The joint venture has provided the breeding ground for a new generation of products, and we are now one of the few end-to-end providers. We are number two in enterprise switching and routing worldwide… albeit a distant number two. We supply voice, video, and storage networks in China. We are number one in SANs in China – and these are our own products.
Things are converging, so vendors need to provide more different technologies. Cisco is going into servers, and SAN specialist Brocade bought Foundry. Are you going into servers, and will you bring SAN products outside China?
Consolidation in the data centre influences our strategy. We can’t talk about anything specific today, but in the next six months you will see significant strategic announcements – and the tangible products that underpin them. As markets mature they tend to consolidate.
We’ll leverage our home market advantage and we can localise our Chinese products. But it’s not just about having a great new box. It’s never as simple as that. You have to have everything else lined up around that, including support and channels.
Last year, we made a $12 million investment in insourcing our technical support. In the enterprise, you need to talk directly to your vendor’s employee.
How about making Ethernet itself better? There are moves to make Ethernet use more power itself, and also become a more efficient way to deliver power to other devices. Power over Ethernet is the only truly global power delivery standard.

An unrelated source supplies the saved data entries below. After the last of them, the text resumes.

(** A path of admitted edges from a goal to the node. *)
Inductive reaches : string -> Prop :=
| reaches_goal e : e ∈ edges -> ok e = true -> goal (Edge_Source e) = true -> reaches (Edge_Target e)
| reaches_step e : e ∈ edges -> ok e = true -> reaches (Edge_Source e) -> reaches (Edge_Target e).

Definition sources : gset string := list_to_set (Edge_Source <$> edges).

(** Every newly visited node was explored without meeting a goal. *)
Definition explored (seen seen' : gset string) : Prop :=
  forall x e, x ∈ seen' -> x ∉ seen -> e ∈ edges -> Edge_Target e = x -> ok e = true ->
    goal (Edge_Source e) = false /\ Edge_Source e ∈ seen'.

Lemma explored_trans s1 s2 s3 : s2 ⊆ s3 -> explored s1 s2 -> explored s2 s3 -> explored s1 s3.
Proof.
  intros Hsub H12 H23 x e Hx Hn He Ht Hok. destruct (decide (x ∈ s2)) as [Hx2|Hx2].
  - destruct (H12 x e Hx2 Hn He Ht Hok). set_solver.
  - by apply (H23 x e).
Qed.

(** What one call promises. *)
Definition search_post (nodeID : string) (seen : gset string) (r : bool * gset string) : Prop :=
  seen ⊆ snd r /\
  (if fst r then reaches nodeID else nodeID ∈ snd r /\ explored seen (snd r)).

(** The loop over the edges of a node, given the promise for the recursive calls. *)
Lemma visit_fold recurse nodeID seen0 l st :
  (forall e seen, e ∈ edges -> ok e = true -> Edge_Target e = nodeID -> seen0 ⊆ seen ->
     search_post (Edge_Source e) seen (recurse (Edge_Source e) seen)) ->
  (forall e, e ∈ l -> e ∈ edges) ->
  seen0 ⊆ snd st -> (fst st = true -> reaches nodeID) ->
  (fst st = false -> explored seen0 (snd st)) ->
  let r := fold_left (visit recurse nodeID) l st in
  seen0 ⊆ snd r /\ snd st ⊆ snd r /\ (fst r = true -> reaches nodeID) /\
  (fst r = false -> explored seen0 (snd r) /\ fst st = false /\
     forall e, e ∈ l -> Edge_Target e = nodeID -> ok e = true ->
       goal (Edge_Source e) = false /\ Edge_Source e ∈ snd r).
Proof.
  intros Hrec. revert st. induction l as [|e l IH]; intros [found s] Hl Hs Hr Hx; cbn [fst snd] in *.
  { simpl. split_and!; try done. intros Hf. split_and!; [by apply Hx|done|]. intros e He. by apply elem_of_nil in He. }
  cbn [fold_left].
  assert (forall st', s ⊆ snd st' -> (fst st' = true -> reaches nodeID) ->
    (fst st' = false -> explored seen0 (snd st') /\ found = false /\
       (Edge_Target e = nodeID -> ok e = true -> goal (Edge_Source e) = false /\ Edge_Source e ∈ snd st')) ->
    let r := fold_left (visit recurse nodeID) l st' in
    seen0 ⊆ snd r /\ s ⊆ snd r /\ (fst r = true -> reaches nodeID) /\
    (fst r = false -> explored seen0 (snd r) /\ found = false /\
       forall e', e' ∈ e :: l -> Edge_Target e' = nodeID -> ok e' = true ->
         goal (Edge_Source e') = false /\ Edge_Source e' ∈ snd r)) as Hstep.
  { intros st' Hsub Hr' Hx'. destruct (IH st') as (H1 & H2 & H3 & H4);
      [intros; apply Hl; by right|by etrans|done|intros Hf; by apply Hx'|].
    split_and!; [done|by etrans|done|]. intros Hf. destruct (H4 Hf) as (Hexp & Hf' & Hall).
    destruct (Hx' Hf') as (_ & Hfound & Hhead). split_and!; [done|done|].
    intros e' [->|He']%elem_of_cons Ht Hok; [|by apply Hall].
    destruct (Hhead Ht Hok). split; [done|]. by apply H2. }
  assert (forall st', visit recurse nodeID (found, s) e = st' ->
    s ⊆ snd st' /\ (fst st' = true -> reaches nodeID) /\
    (fst st' = false -> explored seen0 (snd st') /\ found = false /\
       (Edge_Target e = nodeID -> ok e = true -> goal (Edge_Source e) = false /\ Edge_Source e ∈ snd st')))
    as Hvisit.
  { intros st'. unfold visit. destruct found; [intros <-; simpl; split_and!; [done|auto|done]|].
    destruct (String.eqb_spec (Edge_Target e) nodeID) as [Ht|Ht]; simpl;
      [|intros <-; simpl; split_and!; [done|done|intros _; split_and!; [auto|done|done]]].
    assert (e ∈ edges) as He by (apply Hl; left).
    destruct (ok e) eqn:Hok; simpl;
      [|intros <-; simpl; split_and!; [done|done|intros _; split_and!; [auto|done|done]]].
    destruct (goal (Edge_Source e)) eqn:Hg.
    { intros <-. simpl. split_and!; try done. intros _. rewrite <-Ht. by apply reaches_goal. }
    destruct (Hrec e s He Hok Ht Hs) as [Hsub Hpost]. intros <-.
    destruct (recurse (Edge_Source e) s) as [f s']; cbn [fst snd] in *. destruct f; split_and!; try done.
    - intros _. rewrite <-Ht. by apply reaches_step.
    - intros _. destruct Hpost as [Hin Hex]. split_and!; try done. apply (explored_trans _ s); auto. }
  destruct (Hvisit _ eq_refl) as (Ha & Hb & Hc). by apply Hstep.
Qed.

We’re doing stuff in the IEEE about making Ethernet more efficient. Ethernet is a very inefficient protocol. It’s bursty, so links are nowhere near 100 percent utilisation. Energy Efficient Ethernet will power the link down when it is not in use. There’s an energy saving associated with that, but more interestingly, if I was an end point device, an access point or an IP phone, I could use that signal to power the end point down. The network can actuallycontribute to organisational sustainability.
We believe that standards underpin innovation, and interoperability is the key to widespread adoption. When the standards are there, it enables you to go and do smart things with that technology. We are very keen to get that out as quickly as possible.
So when will you have 802.3az products?
I think within the next 18 to 24 months, we will see the standards mature to the stage where we have built the silicon, and vendors taking it to market. The date for the final standard is movable, but the technical specs will be nailed down before that point.